Survey estimates ranged from a 0.7 percent gain to a decline of
2.9 percent.
A drop would be the fourth in a row, the longest losing streak since quarterly records began in 1947. The contraction so far has been the deepest since 1957-58.
Less Spending
The report may show consumer spending dropped at a 0.5 percent pace, the third decline in the last four quarters, the survey showed.
The economy has lost 6.5 million jobs since the recession began in December 2007, and economists surveyed by Bloomberg this month forecast the jobless rate will exceed 10 percent by early 2010.
"The United States economy has found bottom but will be slow in recovering as unemployment continues to be a drag on consumer spending," Andrew Liveris, chief executive officer of Midland, Michigan-based Dow, said in a statement yesterday.
Second-quarter profit at Dow and at Peoria, Illinois-based Caterpillar, topped analysts’ estimates. Caterpillar, the world’s largest maker of construction equipment, said last week that stimulus programs in countries such as China were helping stabilize sales.
Slumps Easing
Recent reports showed the housing slump, which helped trigger the financial crisis last year, and the decline in manufacturing have eased. Housing starts rose in June as construction of single-family dwellings jumped by the most since 2004, Commerce reported earlier this month. Industrial production shrank in June at the slowest pace in eight months, according to figures from the Federal Reserve.
Most of the Fed’s 12 regional banks reported a slower pace of economic decline in June and July, the central bank’s regional survey of activity showed this week. Fed Chairman Ben S. Bernanke told Congress last week that there were "tentative signs of stabilization."

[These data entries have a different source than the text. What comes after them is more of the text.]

(** X12: the result of normalize_whitespace has no leading or trailing
    whitespace, no whitespace other than the plain space, no two adjacent
    spaces; normalizing it again changes nothing; and its non-whitespace
    characters are those of the input, in order. *)
Theorem normalize_whitespace_normal_form (text : string) :
  let out := Utils.normalize_whitespace text in
  Py.strip out = out
  /\ all_chars plain_space_only out = true
  /\ no_adjacent_spaces false out = true
  /\ Utils.normalize_whitespace out = out
  /\ non_space_chars out = non_space_chars text.
Proof.
  intros out.
  destruct (normalize_whitespace_shape text) as (Htrim & Hplain & Hadj).
  fold out in Htrim, Hplain, Hadj.
  do 3 (split; [done|]). split.
  - unfold Utils.normalize_whitespace at 1. unfold Py.re_sub_spaces.
    by rewrite re_sub_spaces_fixed.
  - subst out. unfold Utils.normalize_whitespace, Py.re_sub_spaces, Py.strip.
    by rewrite non_space_rstrip, non_space_lstrip, non_space_re_sub_spaces.
Qed.

(** X13: the result of strip_gutenberg_header_footer has no leading or
    trailing whitespace and is a contiguous part of the input; it is empty
    for the empty input. *)
Theorem strip_gutenberg_output (raw_text : string) :
  let out := Utils.strip_gutenberg_header_footer raw_text in
  Py.strip out = out
  /\ (exists pre post, raw_text = pre +:+ out +:+ post)
  /\ (raw_text = EmptyString -> out = EmptyString).
Proof.
  intros out. subst out. unfold Utils.strip_gutenberg_header_footer.
  destruct raw_text as [|c raw]; [by repeat split; exists EmptyString, EmptyString|].
  cbv zeta. change (Py.is_empty (String c raw)) with false. cbv iota.
  split; [apply strip_idem|]. split; [|done].
  unfold Py.slice.
  match goal with
  | |- context [String.substring ?n ?k ?s] =>
      destruct (substring_infix n k s) as (p1 & q1 & Hsub & _ & _);
      destruct (strip_infix (String.substring n k s)) as (p2 & q2 & Hstrip);
      set (sub := String.substring n k s) in *
  end.
  exists (p1 +:+ p2), (q2 +:+ q1).
  rewrite Hsub at 1. rewrite Hstrip at 1.
  by rewrite !append_assoc.
Qed.

Section Find.








End Find.


(** X15: process_text returns a text with the same sentences and tokens
    as the text that strip_gutenberg_header_footer returns, so training on
    either gives the same result; its output has no leading or trailing
    whitespace, only plain spaces and no two adjacent spaces. *)
Theorem process_text_training (m : t) (raw_text : string) :
  let out := DataPipeline.process_text raw_text in
  _prepare_sentences out
  = _prepare_sentences (Utils.strip_gutenberg_header_footer raw_text)
  /\ fit m out = fit m (Utils.strip_gutenberg_header_footer raw_text)
  /\ Py.strip out = out
  /\ all_chars plain_space_only out = true
  /\ no_adjacent_spaces false out = true.
Proof.
  intros out. subst out. unfold DataPipeline.process_text. cbv zeta.
  destruct (normalize_whitespace_shape
              (Utils.strip_gutenberg_header_footer raw_text))
    as (Hs & Hp & Ha).
  split; [apply prepare_normalize_whitespace|].
  split; [apply fit_by_sentences, prepare_normalize_whitespace|].
  by repeat split.
Qed.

Companies probably cut stockpiles further last quarter, setting the stage for recovery in production.
"With inventory levels in an ultra-lean state, businesses should start adding inventories in the second half of the year as the economy begins to show signs of life," said Ellen Zentner, senior economist at Bank of Tokyo-Mitsubishi UFJ Ltd.
Automakers
General Motors Co. and Chrysler Group LLC, both out of bankruptcy, are among firms set to ramp up production as government efforts lift demand.
The "cash-for-clunkers" trade-in program begun this month has spurred 16,351 new-vehicle sales so far, the Transportation Department said this week. The plan has given out $68.9 million in subsidies out of the $1 billion set aside.
Economists project the economy will grow at an average 1.5 percent pace from July to December, according to a Bloomberg survey taken in early July. David Weidman, chief executive officer of Dallas-based chemical maker Celanese Corp., is among those seeing an improvement.
"We exited the quarter with increasing optimism," as rising demand offered "clear signs of economic recovery,"
Weidman said in an interview this week.
The Standard & Poor’s 500 Index and Dow Jones Industrial Average are up 12 percent since July 10 on better-than- anticipated earnings at companies from Motorola Inc. to 3M Co.
The country "may be seeing the beginning of the end of the recession," Obama said this week. Even so, "we know the tough times aren’t over."